Team awareness required: Future project state #1921

@knalli

Description

@knalli

Hi everybody,

welcome to 2024, hope you find a good start in the new year.

I want to get your attention about this project once more. @angular-translate/owners @angular-translate/members @angular-translate/core

First of all want to say thank you for all your work and contributions in the past. Since the project creation from Pascal, it was a community driven project always. In fact, that was the way I got hooked.

But, this project has been moving in a somehow transcendence mode for some years. Specifically, since AngularJS final extended supported exceeded on January 2022, the overall issue rate here has dropped. Also most likely, some users may have seen already the "degraded pace" in commits, release and also issues.

We have major ideas/issues we won't do ever, sometimes because of underlaying AngularJS security/design decisions. We can't change them without breaking everything and building a bigger rewrite. Also, I don't see we adding more features anymore. And finally, if something will break with future clients/systems (browsers), we would have to deal with deprecated and unsupported ecosystem. Apart from that, our build setup is also getting on in years. Even this stuff is sometimes unsupported, if I get it right.

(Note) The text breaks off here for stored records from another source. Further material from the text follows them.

(* ===== verification/PinAblation.v ===== *)
(** * The provider-pin ablation ([routing/provider_pin_ablation.py])

    The interaction representation with and without the pinned provider: which
    pins the candidates have, the predictions out of fold of both variants, how
    they rank and route, and the thresholds that no other dominates.  The
    reproduction of stored predictions, the fold statistics and the written
    report are not modelled. *)
From S2P Require Import Prelude PyStr PyFloat PyDecimal PyNum Schemas Json PyRepr Errors PyStats Aggregation RoutingExport RoutingAnalysis MLFeatures MLExperiment MLDiagnostics PolicyValidation Sklearn.

Definition ACCEPTED_INTERACTION : pystr := CATEGORY_CANDIDATE_INTERACTION.
Definition INTERACTION_NO_PROVIDER_PIN : pystr := py "INTERACTION_NO_PROVIDER_PIN".
Definition PIN_VARIANTS : list pystr := [ACCEPTED_INTERACTION; INTERACTION_NO_PROVIDER_PIN].
Definition PIN_FEATURE : pystr := py "upstream_provider_pin".

(** [REPRESENTATIONS[ACCEPTED_INTERACTION]] *)
Definition interaction_representation : FeatureRepresentation :=
  default (mk_FeatureRepresentation [] [] []) (dict_get REPRESENTATIONS ACCEPTED_INTERACTION).

Definition NO_PIN_REPRESENTATION : FeatureRepresentation :=
  mk_FeatureRepresentation
    (List.filter (fun name => negb (bool_decide (name = PIN_FEATURE))) (categorical interaction_representation))
    (numeric interaction_representation) (boolean interaction_representation).

(** [representations] *)
Definition representations : list (pystr * FeatureRepresentation) :=
  [(ACCEPTED_INTERACTION, interaction_representation); (INTERACTION_NO_PROVIDER_PIN, NO_PIN_REPRESENTATION)].

(** ** The pins of the candidates *)

Record PinMapping := mk_PinMapping {
  pm_candidate_ids : list pystr;
  pm_provider_pins : list pystr;
  candidate_to_provider_pin : list (pystr * list pystr);
  each_candidate_has_exactly_one_pin : bool;
  within_candidate_provider_variation : bool;
  one_to_one : bool;
  frequency_table : list ((pystr * pystr) * Z)
}.

Definition pair_cmp : pystr * pystr -> pystr * pystr -> comparison := lex_cmp (on_key fst str_cmp) (on_key snd str_cmp).

Section Mapping.
Context {UD : UnicodeData}.

(** [(row.candidate_id, str(row.features["upstream_provider_pin"]))] *)
Definition pin_pair (r : MLExperimentRow) : result exn (pystr * pystr) :=
  match dict_get (features r) PIN_FEATURE with
  | Some v => Ok (ml_candidate_id r, feature_text v)
  | None => Raise (Exn C_KeyError)
  end.

(** The sets of a [defaultdict(set)], from pairs of a key and a value. *)
Definition value_sets (pairs : list (pystr * pystr)) : list (pystr * list pystr) :=
  map (fun g => (g.1, remove_dups (map snd g.2))) (group_by fst pairs).

Definition swap (p : pystr * pystr) : pystr * pystr := (p.2, p.1).
Definition single (g : pystr * list pystr) : bool := Nat.eqb (length g.2) 1.
Definition several (g : pystr * list pystr) : bool := Nat.ltb 1 (length g.2).

(** [provider_pin_mapping] *)
Definition provider_pin_mapping (ds : MLExperimentDataset) : result exn PinMapping :=
  pairs ← result_map pin_pair (rows ds);
  let counter := group_by (fun p => p) pairs in
  let mapping := value_sets (dict_keys counter) in
  let reverse := value_sets (map swap (dict_keys counter)) in
  Ok (mk_PinMapping (py_sorted (cmp_le str_cmp) (dict_keys mapping)) (py_sorted (cmp_le str_cmp) (dict_keys reverse))
        (map (fun g => (g.1, py_sorted (cmp_le str_cmp) g.2)) (sorted_groups str_cmp mapping))
        (forallb single mapping) (existsb several mapping) (forallb single mapping && forallb single reverse)
        (map (fun g => (g.1, Z.of_nat (length g.2))) (sorted_groups pair_cmp counter))).
End Mapping.

(** ** Predictions out of fold *)

(** [_matrix]: without the pin, a feature is read from the row, except the
    interaction. *)
Definition pin_matrix (l : list MLExperimentRow) (variant : pystr) : result exn (list (list feature_value)) :=
  if bool_decide (variant = ACCEPTED_INTERACTION) then diagnostic_feature_matrix l variant
  else result_map (fun r => result_map (feature_value_of r) (representation_features NO_PIN_REPRESENTATION)) l.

I have been putting off writing this message for some time: We have to put this project down finally. My idea was putting the repository in the lock down (GitHub's archive/readonly). Everything stay here and everybody can grab the source code, even forking it.

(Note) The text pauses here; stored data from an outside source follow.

(** The bins of either strategy share out the positions. *)
Lemma memberships_share strategy bins ps ms : memberships strategy bins ps = Ok ms -> 1 <= bins ->
  unit_edges bins (np_linspace_unit (S bins)) -> Forall (fun x => f_leb f_zero x = true) ps ->
  concat (map fst ms) ≡ₚ seq 0 (length ps) /\
  (strategy = EQUAL_WIDTH -> length ms = bins) /\
  (strategy = EQUAL_FREQUENCY -> forall a b, a ∈ map fst ms -> b ∈ map fst ms -> 0 < length a <= S (length b)).
Proof.
  unfold memberships. intros H B U F. case_bool_decide as W; [|case_bool_decide as Q; [|discriminate H]].
  - apply bind_ok in H as (bs & Hb & H). injection H as <-. apply result_map_ok, Forall2_length in Hb. rewrite length_seq in Hb.
    set (xs := map (width_members _ _ _) _). assert (Lx : length xs = length bs) by (unfold xs; by rewrite length_map, length_seq).
    change (map fst (zip xs bs)) with ((zip xs bs).*1). rewrite fst_zip by lia.
    split; [by apply width_members_share|]. split; [|by intros ->]. intros _. rewrite length_zip. unfold xs. rewrite length_map, length_seq. lia.
  - cbv zeta in H. apply bind_ok in H as (u & G & H). apply guard_ok, Nat.ltb_lt in G. injection H as <-. rewrite map_map. cbn [fst]. rewrite map_id.
    split; [|split; [intros ->; done|]].
    + rewrite array_split_concat by done. apply argsort_permutes.
    + intros _ a b Ha Hb. apply array_split_sizes in Ha, Hb; [|done..]. set (n := length (np_argsort ps)) in *. set (k := Nat.min bins n) in *.
      assert (0 < n / k) by (apply Nat.div_str_pos; lia). lia.
Qed.

Lemma reliability_counts valid ms : map rb_count (map (fun im => reliability_bin valid im.1 im.2) (combine (seq 0 (length ms)) ms)) =
  map (fun m : list nat * (float * float) => Z.of_nat (length m.1)) ms.
Proof.
  rewrite map_map. cbn [rb_count reliability_bin]. generalize 0. induction ms as [|m ms IH]; intros k; [done|]. cbn [length seq combine map snd].
  f_equal. apply IH.
Qed.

Some days ago, I was contacted by @joeeames, how brought up the idea either supporting us or taking care of it for providing further support for the users (probably mostly enterprises) with a further long term support. He also recommends we should create a final release for getting the users attention at most.. yes, that is right and was also my plan.

Instead of a further slow death, here are the steps I would recommend:

  1. Prepend the README.md with a "flashing" text informing about the project end. => This creates a final decision.
  2. Create a final patch release 2.19.1 with the same information text and link to the README.md. This will update npmjs.org also. => This makes users aware, at least the one who read changelogs. The other ones will not care anyway.
  3. Enable the GitHub archive mode (means readonly). => Marks project state. All documentation, issues, demos, links to stack overflow will stay.
  4. Enable npmjs deprecation messages. => Marks project state.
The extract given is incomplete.